Data entries
━━━

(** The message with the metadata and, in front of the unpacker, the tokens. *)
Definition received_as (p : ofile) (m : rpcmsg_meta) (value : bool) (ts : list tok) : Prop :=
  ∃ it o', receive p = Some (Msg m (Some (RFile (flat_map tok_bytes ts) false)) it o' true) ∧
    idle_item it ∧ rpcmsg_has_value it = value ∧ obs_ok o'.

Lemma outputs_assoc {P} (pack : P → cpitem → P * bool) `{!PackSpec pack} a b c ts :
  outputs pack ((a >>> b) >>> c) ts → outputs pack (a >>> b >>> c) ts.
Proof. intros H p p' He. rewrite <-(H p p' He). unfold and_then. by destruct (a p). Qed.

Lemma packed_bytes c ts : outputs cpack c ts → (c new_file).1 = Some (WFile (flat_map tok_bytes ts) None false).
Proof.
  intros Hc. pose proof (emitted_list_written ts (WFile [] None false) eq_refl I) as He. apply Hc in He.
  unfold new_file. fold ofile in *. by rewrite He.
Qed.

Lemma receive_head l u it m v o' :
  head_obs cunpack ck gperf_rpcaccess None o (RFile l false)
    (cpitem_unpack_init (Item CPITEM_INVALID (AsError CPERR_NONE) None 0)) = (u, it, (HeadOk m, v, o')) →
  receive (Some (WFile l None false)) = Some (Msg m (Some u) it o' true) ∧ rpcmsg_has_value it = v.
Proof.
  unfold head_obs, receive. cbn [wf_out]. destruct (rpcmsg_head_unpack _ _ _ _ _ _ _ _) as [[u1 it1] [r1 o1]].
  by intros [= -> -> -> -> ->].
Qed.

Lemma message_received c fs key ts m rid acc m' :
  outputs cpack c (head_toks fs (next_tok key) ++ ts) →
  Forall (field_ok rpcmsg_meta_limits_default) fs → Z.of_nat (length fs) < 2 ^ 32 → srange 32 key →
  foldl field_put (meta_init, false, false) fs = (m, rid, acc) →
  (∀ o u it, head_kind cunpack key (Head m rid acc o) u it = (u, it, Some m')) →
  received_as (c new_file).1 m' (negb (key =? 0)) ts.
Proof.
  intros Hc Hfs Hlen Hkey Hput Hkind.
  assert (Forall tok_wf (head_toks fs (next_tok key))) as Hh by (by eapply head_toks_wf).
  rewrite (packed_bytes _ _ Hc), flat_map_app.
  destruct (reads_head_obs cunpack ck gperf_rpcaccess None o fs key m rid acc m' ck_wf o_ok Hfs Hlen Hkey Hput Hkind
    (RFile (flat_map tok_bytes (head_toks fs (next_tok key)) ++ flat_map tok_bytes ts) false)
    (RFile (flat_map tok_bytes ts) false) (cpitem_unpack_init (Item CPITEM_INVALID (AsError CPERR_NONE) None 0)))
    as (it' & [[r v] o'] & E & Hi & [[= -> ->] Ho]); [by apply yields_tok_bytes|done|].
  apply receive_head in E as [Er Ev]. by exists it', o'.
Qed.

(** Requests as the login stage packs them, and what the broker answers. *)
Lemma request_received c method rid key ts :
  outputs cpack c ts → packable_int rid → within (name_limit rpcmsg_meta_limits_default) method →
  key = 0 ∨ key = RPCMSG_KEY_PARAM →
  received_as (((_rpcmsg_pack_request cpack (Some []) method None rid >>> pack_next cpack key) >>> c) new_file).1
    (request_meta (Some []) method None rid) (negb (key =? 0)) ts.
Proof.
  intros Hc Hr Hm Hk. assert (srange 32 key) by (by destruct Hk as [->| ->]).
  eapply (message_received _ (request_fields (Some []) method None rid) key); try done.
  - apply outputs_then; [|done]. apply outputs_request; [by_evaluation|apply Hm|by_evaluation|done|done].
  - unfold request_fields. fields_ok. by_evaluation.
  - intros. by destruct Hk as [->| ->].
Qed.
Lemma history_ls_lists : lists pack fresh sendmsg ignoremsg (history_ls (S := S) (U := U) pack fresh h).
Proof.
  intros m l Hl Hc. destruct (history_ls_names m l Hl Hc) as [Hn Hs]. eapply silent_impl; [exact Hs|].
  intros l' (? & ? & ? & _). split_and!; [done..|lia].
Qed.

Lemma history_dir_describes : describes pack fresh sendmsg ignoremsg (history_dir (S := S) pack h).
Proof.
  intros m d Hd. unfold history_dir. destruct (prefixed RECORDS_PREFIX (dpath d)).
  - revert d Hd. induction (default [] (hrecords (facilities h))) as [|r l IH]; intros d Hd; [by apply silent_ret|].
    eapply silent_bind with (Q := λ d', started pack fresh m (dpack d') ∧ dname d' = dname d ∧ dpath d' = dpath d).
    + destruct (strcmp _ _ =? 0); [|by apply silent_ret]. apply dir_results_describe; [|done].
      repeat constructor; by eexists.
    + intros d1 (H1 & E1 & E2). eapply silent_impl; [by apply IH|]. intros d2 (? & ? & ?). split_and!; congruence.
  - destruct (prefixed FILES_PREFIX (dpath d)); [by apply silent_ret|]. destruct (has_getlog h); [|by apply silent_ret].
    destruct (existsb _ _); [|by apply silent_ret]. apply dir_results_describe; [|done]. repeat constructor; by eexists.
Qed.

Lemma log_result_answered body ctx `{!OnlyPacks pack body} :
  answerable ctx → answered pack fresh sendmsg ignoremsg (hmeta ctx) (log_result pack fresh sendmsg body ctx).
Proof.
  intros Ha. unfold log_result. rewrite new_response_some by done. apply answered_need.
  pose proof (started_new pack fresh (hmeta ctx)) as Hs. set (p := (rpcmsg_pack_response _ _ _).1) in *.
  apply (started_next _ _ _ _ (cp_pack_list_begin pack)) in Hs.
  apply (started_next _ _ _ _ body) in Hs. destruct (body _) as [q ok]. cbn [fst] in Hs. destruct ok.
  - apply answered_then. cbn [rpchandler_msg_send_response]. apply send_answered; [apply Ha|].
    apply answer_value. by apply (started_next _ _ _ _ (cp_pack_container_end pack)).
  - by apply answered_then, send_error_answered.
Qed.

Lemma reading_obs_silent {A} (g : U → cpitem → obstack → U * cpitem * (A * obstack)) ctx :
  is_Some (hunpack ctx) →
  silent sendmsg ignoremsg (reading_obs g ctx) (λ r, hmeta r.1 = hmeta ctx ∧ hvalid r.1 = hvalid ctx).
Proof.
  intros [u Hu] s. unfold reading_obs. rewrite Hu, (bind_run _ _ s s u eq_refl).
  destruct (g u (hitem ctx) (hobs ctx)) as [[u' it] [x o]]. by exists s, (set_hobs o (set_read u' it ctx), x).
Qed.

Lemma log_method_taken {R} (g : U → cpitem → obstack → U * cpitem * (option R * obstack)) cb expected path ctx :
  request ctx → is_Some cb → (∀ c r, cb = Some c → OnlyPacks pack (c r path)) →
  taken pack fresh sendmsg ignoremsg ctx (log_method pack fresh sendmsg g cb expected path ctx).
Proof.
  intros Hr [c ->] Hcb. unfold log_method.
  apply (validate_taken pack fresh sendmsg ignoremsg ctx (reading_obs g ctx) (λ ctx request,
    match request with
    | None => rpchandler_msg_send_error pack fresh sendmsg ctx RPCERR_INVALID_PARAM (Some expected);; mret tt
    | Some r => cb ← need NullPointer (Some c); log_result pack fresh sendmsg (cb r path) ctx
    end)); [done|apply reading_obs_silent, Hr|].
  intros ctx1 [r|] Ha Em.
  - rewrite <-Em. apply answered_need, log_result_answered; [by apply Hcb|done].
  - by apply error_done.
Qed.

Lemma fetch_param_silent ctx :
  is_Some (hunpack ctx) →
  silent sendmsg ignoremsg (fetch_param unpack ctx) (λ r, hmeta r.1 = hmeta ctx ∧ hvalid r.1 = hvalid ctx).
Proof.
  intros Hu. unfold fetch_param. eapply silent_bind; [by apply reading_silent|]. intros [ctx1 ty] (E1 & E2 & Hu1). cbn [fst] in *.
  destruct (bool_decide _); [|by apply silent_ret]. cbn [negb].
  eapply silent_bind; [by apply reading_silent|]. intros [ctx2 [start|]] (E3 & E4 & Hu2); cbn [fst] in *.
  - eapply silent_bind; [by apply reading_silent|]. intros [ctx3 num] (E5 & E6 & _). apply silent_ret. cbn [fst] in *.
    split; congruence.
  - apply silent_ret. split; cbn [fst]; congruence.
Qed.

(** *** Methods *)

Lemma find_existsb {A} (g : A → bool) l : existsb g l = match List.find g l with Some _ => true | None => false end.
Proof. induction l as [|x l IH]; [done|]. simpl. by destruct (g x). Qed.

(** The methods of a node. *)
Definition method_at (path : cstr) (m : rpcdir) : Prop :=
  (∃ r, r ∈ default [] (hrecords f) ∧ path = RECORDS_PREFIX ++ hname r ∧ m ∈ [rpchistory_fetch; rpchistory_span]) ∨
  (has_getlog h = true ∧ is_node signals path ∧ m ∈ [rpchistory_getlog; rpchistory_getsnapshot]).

━━━

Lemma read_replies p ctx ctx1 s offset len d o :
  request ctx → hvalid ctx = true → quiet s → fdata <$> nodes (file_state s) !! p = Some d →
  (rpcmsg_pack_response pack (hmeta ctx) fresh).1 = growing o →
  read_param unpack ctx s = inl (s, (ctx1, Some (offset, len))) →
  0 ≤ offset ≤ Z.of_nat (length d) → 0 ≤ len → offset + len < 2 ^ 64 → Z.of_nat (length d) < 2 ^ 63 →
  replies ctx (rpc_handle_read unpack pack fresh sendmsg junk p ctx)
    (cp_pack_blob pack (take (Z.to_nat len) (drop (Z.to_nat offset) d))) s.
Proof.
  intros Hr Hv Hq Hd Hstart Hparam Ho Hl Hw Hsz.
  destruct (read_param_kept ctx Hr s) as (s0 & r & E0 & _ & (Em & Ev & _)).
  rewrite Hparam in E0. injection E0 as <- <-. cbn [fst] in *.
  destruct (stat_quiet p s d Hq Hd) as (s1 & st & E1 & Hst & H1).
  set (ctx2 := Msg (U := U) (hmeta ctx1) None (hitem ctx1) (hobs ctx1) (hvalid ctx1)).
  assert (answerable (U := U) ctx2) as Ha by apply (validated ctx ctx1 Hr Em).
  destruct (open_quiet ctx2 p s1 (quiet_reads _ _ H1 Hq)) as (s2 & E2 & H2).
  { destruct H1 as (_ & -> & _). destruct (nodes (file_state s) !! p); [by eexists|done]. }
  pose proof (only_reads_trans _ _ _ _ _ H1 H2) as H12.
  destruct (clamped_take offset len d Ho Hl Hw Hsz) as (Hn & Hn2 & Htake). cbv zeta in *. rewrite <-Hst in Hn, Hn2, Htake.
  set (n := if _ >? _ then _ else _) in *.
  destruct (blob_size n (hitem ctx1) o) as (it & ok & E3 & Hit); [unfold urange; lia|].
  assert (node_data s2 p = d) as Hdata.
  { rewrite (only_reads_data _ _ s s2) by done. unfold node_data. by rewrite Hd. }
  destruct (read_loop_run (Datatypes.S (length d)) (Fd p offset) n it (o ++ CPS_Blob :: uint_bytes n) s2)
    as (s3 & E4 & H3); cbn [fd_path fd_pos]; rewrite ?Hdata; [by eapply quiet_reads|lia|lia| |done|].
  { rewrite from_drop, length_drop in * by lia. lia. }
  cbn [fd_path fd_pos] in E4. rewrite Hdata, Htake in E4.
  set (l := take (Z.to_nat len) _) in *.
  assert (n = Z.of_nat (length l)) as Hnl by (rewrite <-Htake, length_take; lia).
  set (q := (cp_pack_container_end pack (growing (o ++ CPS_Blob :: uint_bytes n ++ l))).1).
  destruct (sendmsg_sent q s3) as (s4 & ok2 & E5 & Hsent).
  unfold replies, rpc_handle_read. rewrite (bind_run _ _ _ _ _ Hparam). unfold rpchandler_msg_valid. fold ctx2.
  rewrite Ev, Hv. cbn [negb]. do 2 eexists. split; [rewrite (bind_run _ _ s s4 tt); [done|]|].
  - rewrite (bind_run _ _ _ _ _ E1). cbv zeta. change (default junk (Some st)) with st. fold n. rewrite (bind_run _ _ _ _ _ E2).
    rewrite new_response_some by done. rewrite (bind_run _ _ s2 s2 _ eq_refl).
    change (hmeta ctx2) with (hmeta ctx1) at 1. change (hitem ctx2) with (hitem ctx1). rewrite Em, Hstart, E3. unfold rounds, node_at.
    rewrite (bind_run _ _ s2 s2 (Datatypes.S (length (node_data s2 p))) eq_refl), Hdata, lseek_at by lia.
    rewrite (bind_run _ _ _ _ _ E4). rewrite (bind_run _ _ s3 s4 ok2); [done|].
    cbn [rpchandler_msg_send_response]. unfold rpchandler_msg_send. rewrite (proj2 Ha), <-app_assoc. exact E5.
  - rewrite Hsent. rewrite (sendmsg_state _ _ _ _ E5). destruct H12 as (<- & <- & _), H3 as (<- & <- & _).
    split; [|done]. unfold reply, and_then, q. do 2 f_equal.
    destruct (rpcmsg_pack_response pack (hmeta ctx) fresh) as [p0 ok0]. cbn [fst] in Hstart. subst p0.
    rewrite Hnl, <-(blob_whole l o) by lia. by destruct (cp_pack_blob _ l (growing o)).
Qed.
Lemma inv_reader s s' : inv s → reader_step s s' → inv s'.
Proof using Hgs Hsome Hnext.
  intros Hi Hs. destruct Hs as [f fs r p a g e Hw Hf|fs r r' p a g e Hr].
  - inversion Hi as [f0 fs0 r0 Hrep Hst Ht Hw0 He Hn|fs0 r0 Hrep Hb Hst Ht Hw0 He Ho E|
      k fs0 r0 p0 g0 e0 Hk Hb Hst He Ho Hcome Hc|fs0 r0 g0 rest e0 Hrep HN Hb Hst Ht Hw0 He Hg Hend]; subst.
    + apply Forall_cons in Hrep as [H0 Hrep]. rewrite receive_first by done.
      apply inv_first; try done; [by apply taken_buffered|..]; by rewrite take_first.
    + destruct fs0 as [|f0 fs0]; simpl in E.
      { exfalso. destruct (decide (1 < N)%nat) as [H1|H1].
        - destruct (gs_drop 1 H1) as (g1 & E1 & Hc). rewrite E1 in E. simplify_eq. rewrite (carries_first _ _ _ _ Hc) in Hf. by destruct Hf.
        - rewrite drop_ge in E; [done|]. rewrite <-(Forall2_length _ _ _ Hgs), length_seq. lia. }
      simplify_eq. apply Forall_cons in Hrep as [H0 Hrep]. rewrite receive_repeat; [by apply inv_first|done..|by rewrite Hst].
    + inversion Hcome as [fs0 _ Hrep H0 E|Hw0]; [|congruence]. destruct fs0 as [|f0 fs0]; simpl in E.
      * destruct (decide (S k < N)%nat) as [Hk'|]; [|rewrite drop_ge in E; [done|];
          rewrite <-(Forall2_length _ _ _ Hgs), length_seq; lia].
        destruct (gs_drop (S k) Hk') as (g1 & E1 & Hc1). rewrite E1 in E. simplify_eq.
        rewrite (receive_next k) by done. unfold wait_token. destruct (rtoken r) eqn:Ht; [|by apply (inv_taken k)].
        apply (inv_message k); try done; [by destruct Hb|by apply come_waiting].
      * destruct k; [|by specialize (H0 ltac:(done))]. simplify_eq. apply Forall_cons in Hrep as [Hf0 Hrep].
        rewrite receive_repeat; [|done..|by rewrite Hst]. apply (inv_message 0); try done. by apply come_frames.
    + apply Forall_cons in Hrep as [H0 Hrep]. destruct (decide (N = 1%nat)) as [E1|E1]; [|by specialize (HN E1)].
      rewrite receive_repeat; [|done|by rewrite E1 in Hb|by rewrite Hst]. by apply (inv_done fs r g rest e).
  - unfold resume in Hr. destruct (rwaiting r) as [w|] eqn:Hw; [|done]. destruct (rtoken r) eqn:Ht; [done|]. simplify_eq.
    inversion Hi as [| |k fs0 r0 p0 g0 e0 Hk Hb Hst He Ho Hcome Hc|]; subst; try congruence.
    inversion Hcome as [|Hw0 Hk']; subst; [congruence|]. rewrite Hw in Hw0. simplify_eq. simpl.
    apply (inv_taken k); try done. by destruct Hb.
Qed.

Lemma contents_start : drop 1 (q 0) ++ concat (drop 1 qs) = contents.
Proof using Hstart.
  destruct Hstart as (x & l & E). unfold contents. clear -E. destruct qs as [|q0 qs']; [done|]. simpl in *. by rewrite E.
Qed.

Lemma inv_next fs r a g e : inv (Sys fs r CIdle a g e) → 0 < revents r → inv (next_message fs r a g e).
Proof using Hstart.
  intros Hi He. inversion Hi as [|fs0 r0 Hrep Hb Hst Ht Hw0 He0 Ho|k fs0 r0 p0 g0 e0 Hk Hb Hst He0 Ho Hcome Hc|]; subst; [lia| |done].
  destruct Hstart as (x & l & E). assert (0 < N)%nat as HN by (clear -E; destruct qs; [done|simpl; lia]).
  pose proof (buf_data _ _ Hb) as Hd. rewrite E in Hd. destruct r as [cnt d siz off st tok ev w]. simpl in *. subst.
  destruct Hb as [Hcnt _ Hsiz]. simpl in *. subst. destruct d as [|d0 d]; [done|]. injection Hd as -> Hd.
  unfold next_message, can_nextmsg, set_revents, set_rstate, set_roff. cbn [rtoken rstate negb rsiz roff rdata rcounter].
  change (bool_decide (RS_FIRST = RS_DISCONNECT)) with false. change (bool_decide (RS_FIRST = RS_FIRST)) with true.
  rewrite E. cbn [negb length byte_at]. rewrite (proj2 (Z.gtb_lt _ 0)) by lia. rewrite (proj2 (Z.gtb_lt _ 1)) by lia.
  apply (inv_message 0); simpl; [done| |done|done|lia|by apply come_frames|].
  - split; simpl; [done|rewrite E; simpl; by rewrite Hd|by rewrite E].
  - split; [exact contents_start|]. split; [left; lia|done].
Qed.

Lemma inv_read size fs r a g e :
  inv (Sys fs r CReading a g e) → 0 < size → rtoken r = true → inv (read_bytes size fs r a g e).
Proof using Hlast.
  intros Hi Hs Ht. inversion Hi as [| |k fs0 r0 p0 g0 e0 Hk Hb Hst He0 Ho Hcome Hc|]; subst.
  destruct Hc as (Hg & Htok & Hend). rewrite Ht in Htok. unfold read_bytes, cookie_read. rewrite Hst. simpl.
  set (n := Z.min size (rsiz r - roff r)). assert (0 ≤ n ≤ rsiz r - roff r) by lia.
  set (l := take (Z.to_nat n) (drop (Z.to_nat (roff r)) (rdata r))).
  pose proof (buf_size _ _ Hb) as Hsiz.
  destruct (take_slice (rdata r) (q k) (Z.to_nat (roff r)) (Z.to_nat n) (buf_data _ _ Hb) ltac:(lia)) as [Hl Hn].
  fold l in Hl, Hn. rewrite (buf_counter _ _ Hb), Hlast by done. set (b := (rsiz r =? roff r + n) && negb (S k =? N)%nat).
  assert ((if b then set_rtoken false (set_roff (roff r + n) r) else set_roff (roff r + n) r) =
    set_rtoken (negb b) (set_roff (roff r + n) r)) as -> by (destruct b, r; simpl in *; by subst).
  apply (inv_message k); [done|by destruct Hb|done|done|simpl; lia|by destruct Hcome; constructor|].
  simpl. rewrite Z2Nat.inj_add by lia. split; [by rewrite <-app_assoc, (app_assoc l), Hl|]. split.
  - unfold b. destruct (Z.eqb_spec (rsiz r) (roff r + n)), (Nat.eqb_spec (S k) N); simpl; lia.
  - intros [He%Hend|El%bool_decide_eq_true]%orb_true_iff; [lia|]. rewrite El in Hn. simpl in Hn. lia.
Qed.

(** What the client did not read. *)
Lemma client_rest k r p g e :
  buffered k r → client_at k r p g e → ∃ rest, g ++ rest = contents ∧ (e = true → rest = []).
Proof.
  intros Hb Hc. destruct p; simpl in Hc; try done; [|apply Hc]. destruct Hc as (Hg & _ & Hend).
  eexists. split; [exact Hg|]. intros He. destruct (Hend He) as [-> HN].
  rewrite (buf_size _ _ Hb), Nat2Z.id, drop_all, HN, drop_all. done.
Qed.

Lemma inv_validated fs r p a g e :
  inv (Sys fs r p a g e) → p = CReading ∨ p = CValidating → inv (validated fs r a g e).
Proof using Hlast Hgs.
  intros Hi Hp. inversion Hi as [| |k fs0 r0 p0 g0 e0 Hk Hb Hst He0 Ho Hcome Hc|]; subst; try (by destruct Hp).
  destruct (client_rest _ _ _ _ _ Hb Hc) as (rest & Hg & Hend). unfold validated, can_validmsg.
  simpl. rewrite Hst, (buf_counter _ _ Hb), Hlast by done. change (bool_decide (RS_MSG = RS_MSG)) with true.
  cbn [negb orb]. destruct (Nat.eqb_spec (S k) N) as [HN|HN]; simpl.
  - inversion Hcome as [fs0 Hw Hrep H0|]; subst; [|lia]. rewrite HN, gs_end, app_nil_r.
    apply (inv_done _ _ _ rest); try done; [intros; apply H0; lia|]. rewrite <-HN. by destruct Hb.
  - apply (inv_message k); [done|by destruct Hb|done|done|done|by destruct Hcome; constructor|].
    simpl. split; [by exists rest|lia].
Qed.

━━━

Directions for this task >> Retype only this portion of the data above: the line containing "destruct (read_loop_run (Datatypes.S", the line containing "destruct (sendmsg_sent q", and all lines between them, exactly.

Answer box >>
  destruct (read_loop_run (Datatypes.S (length d)) (Fd p offset) n it (o ++ CPS_Blob :: uint_bytes n) s2)
    as (s3 & E4 & H3); cbn [fd_path fd_pos]; rewrite ?Hdata; [by eapply quiet_reads|lia|lia| |done|].
  { rewrite from_drop, length_drop in * by lia. lia. }
  cbn [fd_path fd_pos] in E4. rewrite Hdata, Htake in E4.
  set (l := take (Z.to_nat len) _) in *.
  assert (n = Z.of_nat (length l)) as Hnl by (rewrite <-Htake, length_take; lia).
  set (q := (cp_pack_container_end pack (growing (o ++ CPS_Blob :: uint_bytes n ++ l))).1).
  destruct (sendmsg_sent q s3) as (s4 & ok2 & E5 & Hsent).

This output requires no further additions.